The U.S. catering industry exceeds $12 billion in annual revenue, and demand has rebounded sharply following the event pause of the early 2020s. Catersource survey data shows that full-service catering operations now handle an average of 40–80 events per month during peak season — each requiring its own inquiry response, banquet event order (BEO), vendor coordination thread, and closing invoice. Without administrative support, that volume overwhelms even well-staffed operations.
Inquiry Response and Lead Qualification
Catering inquiries arrive through multiple channels — website contact forms, email, phone, social media — often simultaneously. Response speed matters: Eventbrite research indicates that event planners contact an average of three to five vendors per inquiry, and the first vendor to respond with a professional proposal wins the conversation at a disproportionate rate.
A virtual assistant monitors all inquiry channels, responds within a defined SLA (typically under two hours during business hours), asks the qualifying questions the sales team needs (event date, guest count, venue, cuisine preferences, budget range), and schedules a discovery call or routes the lead to the appropriate account manager. Leads that previously went cold while the kitchen manager was managing a live event now get the timely response they require.
BEO Coordination and Version Control
The banquet event order is the operational backbone of every catered event — it documents menu selections, service timing, staffing requirements, equipment needs, and special instructions. For a company running multiple events per weekend, managing BEO drafts, client revisions, and internal distribution to kitchen, service, and logistics teams is a significant coordination task.
A VA can draft BEOs from approved templates in CaterZen, Total Party Planner, or a Google Docs system, manage revision tracking, ensure client sign-off is documented before the event, and distribute the final BEO to all internal stakeholders by the required deadline. Version control errors — the wrong menu going to the kitchen, or a dietary restriction not making it to the chef — become far less common when a dedicated person owns the document lifecycle.
Vendor Sourcing and Coordination
Many catering companies rely on external vendors for specialty rentals, floral arrangements, audio-visual equipment, staffing agencies, and venue coordination. Sourcing quotes, comparing pricing, booking vendors, and confirming logistics for each event adds hours of phone and email work per booking.

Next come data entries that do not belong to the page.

Lemma replaceData_selects (nodeId : string) (data : loc) (ns : list loc) :
  forall h sel,
    snd (forEach (replaceData nodeId data) ns (h, sel)) =
      match lastWithId h nodeId ns with Some n => Some n | None => sel end.
Proof.
  unfold lastWithId.
  induction ns as [|n0 rest IH]; intros h sel; [reflexivity|].
  cbn [forEach fold_left replaceData rev].
  change (fold_left ?f ?l ?a) with (forEach f l a).
  rewrite find_app_first. cbn [find].
  destruct (String.eqb (idOf h n0) nodeId) eqn:E.
  - cbn [spreadData]. rewrite IH.
    match goal with |- context [find (fun n => String.eqb (idOf ?h2 n) nodeId)] =>
      rewrite (find_pointwise (fun n => String.eqb (idOf h2 n) nodeId)
                              (fun n => String.eqb (idOf h n) nodeId)) end.
    + now destruct (find _ (rev rest)).
    + intros n. unfold idOf. cbn. unfold upd.
      destruct (Nat.eqb n n0) eqn:En; [|reflexivity].
      apply Nat.eqb_eq in En. now subst.
  - rewrite IH. now destruct (find _ (rev rest)).
Qed.

(** X8: updateNode(nodeId, data) selects the last node of the store whose
    id is [nodeId], whatever was selected before; the selected node is a
    stored node of that id and holds a copy of [data]. *)
Theorem updateNode_selects_updated_node
    (updateInput : Heap -> list loc -> string -> Inputs -> Inputs)
    (nodeId : string) (data : loc) (w : World) :
  let w' := exec (updateNode updateInput nodeId data) w in
  selectedNode (state w') = lastWithId (heap w) nodeId (nodes (state w))
  /\ forall n, selectedNode (state w') = Some n ->
       In n (nodes (state w'))
       /\ idOf (heap w') n = nodeId
       /\ dataOf (heap w') n = dataObj (heap w) data.
Proof.
  cbn zeta. rewrite updateNode_exec. cbn zeta.
  pose proof (replaceData_spec nodeId data (nodes (state w)) (heap w) None) as R.
  pose proof (replaceData_selects nodeId data (nodes (state w)) (heap w) None) as S.
  set (r := forEach (replaceData nodeId data) (nodes (state w)) (heap w, None)) in *.
  destruct (updateTargets_frame updateInput nodeId (nodes (state w))
              (targetNodes nodeId (edges (state w)) (fst r) (nodes (state w)))
              (fst r)) as (A & B & _).
  cbn [heap state nodes selectedNode].
  assert (Sel : snd r = lastWithId (heap w) nodeId (nodes (state w))).
  { rewrite S. now destruct (lastWithId _ _ _). }
  split; [exact Sel|].
  intros n Hn. rewrite Sel in Hn. unfold lastWithId in Hn.
  apply find_some in Hn. destruct Hn as [Hin Hid].
  apply in_rev in Hin. apply String.eqb_eq in Hid.
  split; [exact Hin|]. split.
  - unfold idOf. rewrite A. rewrite <- Hid. apply (rp_shape _ _ _ _ _ R n).
  - unfold dataOf. rewrite A, B.
    apply (rp_new _ _ _ _ _ R), (rp_hit _ _ _ _ _ R n Hin Hid).
Qed.

Lemma updateNode_selects_witness :
  idOf (heap (exec (updateNode InputsClass.updateInput "P" 3) Example.w1)) 1 = "P".
Proof.
  refine (proj1 (proj2 (proj2 (updateNode_selects_updated_node
            InputsClass.updateInput "P" 3 Example.w1) 1 _))).
  reflexivity.
Defined.

(** X9: updateNode never changes the shape of the graph: the edges, the
    nodes array, the id, type, position and selected flag of every node
    object stay, no node object is created, and getNodes returns what it
    returned before. *)
Theorem updateNode_keeps_graph
    (updateInput : Heap -> list loc -> string -> Inputs -> Inputs)
    (nodeId : string) (data : loc) (nodeIds : list string) (w : World) :
  let w' := exec (updateNode updateInput nodeId data) w in
  edges (state w') = edges (state w)
  /\ nodes (state w') = nodes (state w)
  /\ (forall n, same_shape (nodeObj (heap w') n) (nodeObj (heap w) n))
  /\ nextNode (heap w') = nextNode (heap w)
  /\ eval (getNodes nodeIds) w' = eval (getNodes nodeIds) w.
Proof.
  cbn zeta. rewrite !getNodes_eval. rewrite updateNode_exec. cbn zeta.
  pose proof (replaceData_spec nodeId data (nodes (state w)) (heap w) None) as R.
  set (r := forEach (replaceData nodeId data) (nodes (state w)) (heap w, None)) in *.
  destruct (updateTargets_frame updateInput nodeId (nodes (state w))
              (targetNodes nodeId (edges (state w)) (fst r) (nodes (state w)))
              (fst r)) as (A & _ & C & _).
  cbn [heap state nodes edges].
  assert (Sh : forall n,
    same_shape (nodeObj (forEach (updateTarget updateInput nodeId (nodes (state w)))
                  (targetNodes nodeId (edges (state w)) (fst r) (nodes (state w)))
                  (fst r)) n) (nodeObj (heap w) n)).
  { intros n. rewrite A. apply (rp_shape _ _ _ _ _ R n). }
  repeat split; try apply Sh.
  - rewrite C. apply (rp_nextNode _ _ _ _ _ R).
  - apply filter_ext. intros n. unfold idOf. now rewrite (proj1 (Sh n)).
Qed.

A VA can manage the vendor relationship layer: maintaining a preferred vendor database, soliciting quotes for new event requirements, following up on confirmations, and coordinating delivery and setup windows with the internal event logistics team. Operators who previously spent two to three hours per event on vendor coordination report cutting that to under 30 minutes after systemizing the process through a VA.
Post-Event Invoicing and Accounts Receivable
The final invoice for a catered event frequently differs from the original quote — additional staffing hours, last-minute menu additions, equipment overages, or gratuity adjustments must all be reconciled before billing. Delayed invoicing reduces cash flow; inaccurate invoicing damages client relationships.
A VA can generate final invoices in QuickBooks or HoneyBook within 24–48 hours of event close, cross-referencing actual service records against the BEO, flagging discrepancies for manager review, and sending the invoice with payment instructions. Follow-up on outstanding balances can also be delegated, keeping accounts receivable current without the sales team having to make uncomfortable collection calls.
Hire a virtual assistant with catering operations or event management experience to take ownership of the inquiry-to-invoice pipeline.
For catering companies aiming to scale from 40 events per month to 80 without proportionally scaling overhead, administrative delegation is the lever that makes growth economically viable.